Everybody knows that at present if an individual applies for a grant for the repair of his house, the engineers insist at that stage on certain work which requires to be carried out and a sum is allocated to the individual concerned which will enable him to have the house made habitable. I should like to hear the case for the argument that a grant ought not to be payable in the same circumstances to the local authorities for the type of repair they carry out on these properties.The Minister may say that these are their own houses. Certainly they are their own houses in so far as they have been erected by them and are in public ownership, but they are occupied by people and so long as those people and their families after them inhabit these houses, they are virtually the owners of them. Perhaps this might encourage the councils to deal earlier with repairs which would remove the need for major repairs at a later stage. That policy would lengthen the useful life of the house. It would be an inducement to local authorities to engage in that type of programme.

It is quite some time since the Fine Gael Party announced publicly they would enable farmers to build houses and that the cost would be placed on the annuity. I am glad to note that the Minister is thinking along the same lines. Many of the houses in rural Ireland date back to the days of the landlords. Certainly, some of them, of the bothán type, are well over 100 years in existence. The replacement of such holdings is an immense problem and it is completely beyond the financial capacity of the inhabitants of such houses to deal with it. It is time this problem were recognised and dealt with at national level so that the same type of facility would be given to small farmers as has been available for the housing of other classes. All that is asked is that the necessary capital will be available for the erection of these houses and that it will be put on the annuities over 35 or 40 years.

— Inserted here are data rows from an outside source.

(* ===== verification/Controller.v ===== *)
(** * Controller: mounting, the buttons, the timers and the event loop

    GameController of the specification.  In the source it is spread over
    the effect of [SnakeGame] (lines 39-145: the logo, the first food, the
    key listener, the interval timer and the cleanup), the two [onClick]
    handlers (lines 183-187 and 194-206), [resetGame] (lines 156-168, which
    nothing calls) and the browser's event loop.

    Every handler is a function on [World].  The event loop is the function
    [handle]: given an event it runs the handler registered for it, or
    returns [None] when the event cannot occur in that state (a timer that
    is not active, a button of a component that is not in the document).
    Handlers run to completion one at a time, so a run of the page is a
    sequence of events, and [reachable] is the set of states of all runs
    from a page load.

    [window.location.reload()] discards the page; the next page renders the
    component and runs its effect.  [reload] is the state after that:
    [effect] on the [initial] page, with the alerts shown so far, the
    position in the random stream and one more reload counted.  No event is
    taken between the reload and the effect.

    React removes a component in two turns: the elements leave the document
    and the refs are cleared ([Unmount], the handler [detach]); the cleanup
    of the effect runs later ([Cleanup]).  Between the two the timer and
    the key listener are those of the effect, so ticks and key presses are
    events of the gap as well: such a tick moves the snake and paints
    nothing.  The logo can fire its [load] event whenever an image has been
    created, any number of times; the browser fires it at most once per
    image, so [handle] allows every run of the page and more. *)

From S2P Require Import Prelude Grid Random Food Input Canvas World Engine.

(** ** Events *)

Inductive Event : Type :=
| KeyDown (key : string)      (** a [keydown] event on [window] *)
| TimerFires (id : nat)       (** the interval timer [id] elapses *)
| ClickRestart                (** a click on the Restart button *)
| ClickPause                  (** a click on the Pause/Resume button *)
| LogoLoads                   (** the [load] event of a logo image *)
| Unmount                     (** React removes the elements of the component *)
| Cleanup.                    (** React runs the cleanup of the effect *)

#[export] Instance Event_eq_dec : EqDecision Event.
Proof. solve_decision. Defined.
(* ===== verification/Markup.v ===== *)
(** * Markup: the elements [SnakeGame] and [Home] return

    [SnakeGame] returns the markup of lines 170-214: a heading, the score
    line, the canvas, the two buttons with their [onClick] handlers and a
    line of help.  [Home] (src/app/page.js) wraps it in a [main] element.
    The markup is a tree of elements; an element has a tag, attributes and
    children, and a child is an element or a text.  The attributes are the
    ones the two files use.  An [onClick] attribute names the event of
    [Controller] a click on the element is; the event loop runs the handler
    written in the attribute, [restart_click] (lines 183-188) or
    [pause_click] (lines 194-206).

    The markup reads the state in two places: [{score}] (line 173) and
    [runningRef.current] (line 209).

    The second half of the file reads a tree the way the browser and the
    player do: the text of an element, the elements with a given tag or
    class, the handlers a click can reach, the size of the canvas. *)

From S2P Require Import Prelude Grid Random World Controller.

(** ** Elements *)

Inductive Attr : Type :=
| className (classes : string)
| width (pixels : Z)
| height (pixels : Z)
| style (property value : string)
| ref_canvasRef                       (** [ref={canvasRef}] *)
| onClick (click : Event).

#[warnings="-register-all"]
Inductive Node : Type :=
| Text (content : string)
| Element (tag : string) (attrs : list Attr) (children : list Node).

(** The value [SnakeGame] returns (lines 170-214), in the state [w]. *)
Definition SnakeGame (w : World) : Node :=
  Element "div"
    [className "flex flex-col items-center justify-center min-h-screen bg-black text-white p-6"]
    [Element "h1" [className "text-2xl font-bold mb-3"] [Text "🐍 Intuition Snake"];
     Element "div" [className "mb-2"] [Text "Score: "; Text (pretty (score w))];
     Element "canvas"
       [ref_canvasRef; width canvasSize; height canvasSize;
        className "border border-gray-700 bg-gray-900";
        style "imageRendering" "pixelated"] [];
     Element "div" [className "mt-3 space-x-2"]
       [Element "button"
          [onClick ClickRestart; className "px-3 py-1 rounded bg-blue-600"]
          [Text "Restart"];
        Element "button"
          [onClick ClickPause; className "px-3 py-1 rounded bg-gray-600"]
          [Text (if runningRef w then "Pause" else "Resume")]];
     Element "p" [className "text-xs opacity-80 mt-2"]
       [Text "Use arrow keys to move. Eat the logo to grow."]].

(** [Home] of src/app/page.js; the argument is what [<SnakeGame />] renders
    to. *)
Definition Home (game : Node) : Node :=
  Element "main"
    [className "flex min-h-screen items-center justify-center bg-gray-900 text-white"]
    [game].

(** The document of the page when React has rendered in the state [w]. *)
Definition render (w : World) : Node := Home (SnakeGame w).

(** ** Reading a tree *)

(** [node.textContent] *)
Fixpoint textContent (n : Node) : string :=
  match n with
  | Text content => content
  | Element _ _ children => foldr (λ child rest, textContent child +:+ rest) EmptyString children
  end.

(** The elements of a tree in document order, the root first. *)
Fixpoint elements (n : Node) : list Node :=
  match n with
  | Text _ => []
  | Element _ _ children => n :: flat_map elements children
  end.

Definition tag_of (n : Node) : string :=
  match n with Text _ => EmptyString | Element tag _ _ => tag end.

Definition attrs_of (n : Node) : list Attr :=
  match n with Text _ => [] | Element _ attrs _ => attrs end.

(** [document.getElementsByTagName(tag)] *)
Definition by_tag (tag : string) (doc : Node) : list Node :=
  filter (λ n, tag_of n = tag) (elements doc).

(** [document.getElementsByClassName(classes)], for the whole attribute. *)
Definition has_class (classes : string) (n : Node) : bool :=
  existsb (λ a, if a is className c then bool_decide (c = classes) else false) (attrs_of n).

Definition by_class (classes : string) (doc : Node) : list Node :=
  filter (λ n, has_class classes n) (elements doc).

(** The events a click on the element is. *)
Definition clicks (n : Node) : list Event :=
  omap (λ a, if a is onClick click then Some click else None) (attrs_of n).

(** The bitmap of a canvas element: its [width] and [height] attributes. *)
Definition bitmap (n : Node) : option (Z * Z) :=
  w ← head (omap (λ a, if a is width pixels then Some pixels else None) (attrs_of n));
  h ← head (omap (λ a, if a is height pixels then Some pixels else None) (attrs_of n));
  Some (w, h).

(** What the player reads: the score line and the labels of the buttons. *)
Definition score_line (doc : Node) : option string :=
  textContent <$> head (by_class "mb-2" doc).

Definition button_labels (doc : Node) : list string :=
  textContent <$> by_tag "button" doc.

(** ** Facts *)

Section markup_facts.
Implicit Types (w : World).

(** The document has one canvas, of the size [draw] paints on. *)
Lemma render_canvas w :
  bitmap <$> by_tag "canvas" (render w) = [Some (canvasSize, canvasSize)].
Proof. done. Qed.

(** The score line shows the React state [score]. *)
Lemma render_score_line w : score_line (render w) = Some ("Score: " +:+ pretty (score w)).
Proof. unfold score_line. simpl. by rewrite string_app_nil_r. Qed.

(** The buttons are Restart and Pause/Resume, in this order; the label of
    the second is computed from [runningRef] at the time of the render. *)
Lemma render_button_labels w :
  button_labels (render w) = ["Restart"; if runningRef w then "Pause" else "Resume"].
Proof. unfold button_labels. simpl. by rewrite !string_app_nil_r. Qed.

(** A click reaches a handler on the two buttons only: the document
    offers the two click events of the event loop and no other. *)
Lemma render_clicks w : flat_map clicks (elements (render w)) = [ClickRestart; ClickPause].
Proof. done. Qed.

(** The markup depends on the state through the score and [runningRef]
    only. *)
Lemma render_ext w1 w2 :
  score w1 = score w2 → runningRef w1 = runningRef w2 → render w1 = render w2.
Proof. unfold render, SnakeGame. by intros -> ->. Qed.

End markup_facts.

The time has come for a review of the subsidy level in relation to housing. It is no longer a question of housing merely at local level. Housing is not just a question of local administration. Local administration is availed of for convenience to deal with housing problems but housing is a national problem and a national asset. Our progress in housing is reflected, not just in terms of the asset it represents to the district in which it is located or to the rates but as an asset to the country in general. Good housing begets respect for the country. It has its value even so far as the tourist industry is concerned.The Minister might with great benefit to the housing drive review the impetus of local authorities, as the agents of the Department at local level, in this connection.

Mention has already been made of contracts for housing. The Minister pointed out that it is becoming more difficult to get contractors for this type of work. I should like to hear why this is so. Is it a question of the level at which the engineering staff, locally and Departmentally, consider a house ought to be built? Is that reasonable against the contracts the Department are receiving or does the Minister consider it is in excess of the normal building costs? If the contractor system is failing, with what do we propose to replace it? Do we propose to make any large-scale attempt to engage in direct labour building? Is this the answer? Surely the housing problem cannot be allowed to hang because contractors are unwilling—I take it because they think the margin allowed them is not sufficient—to do the work? If that be the case, it would not do any harm to say so and let these people prove that such is not the case. Otherwise, it is incumbent on the Minister to take another course.

Progress reported; Committee to sit again.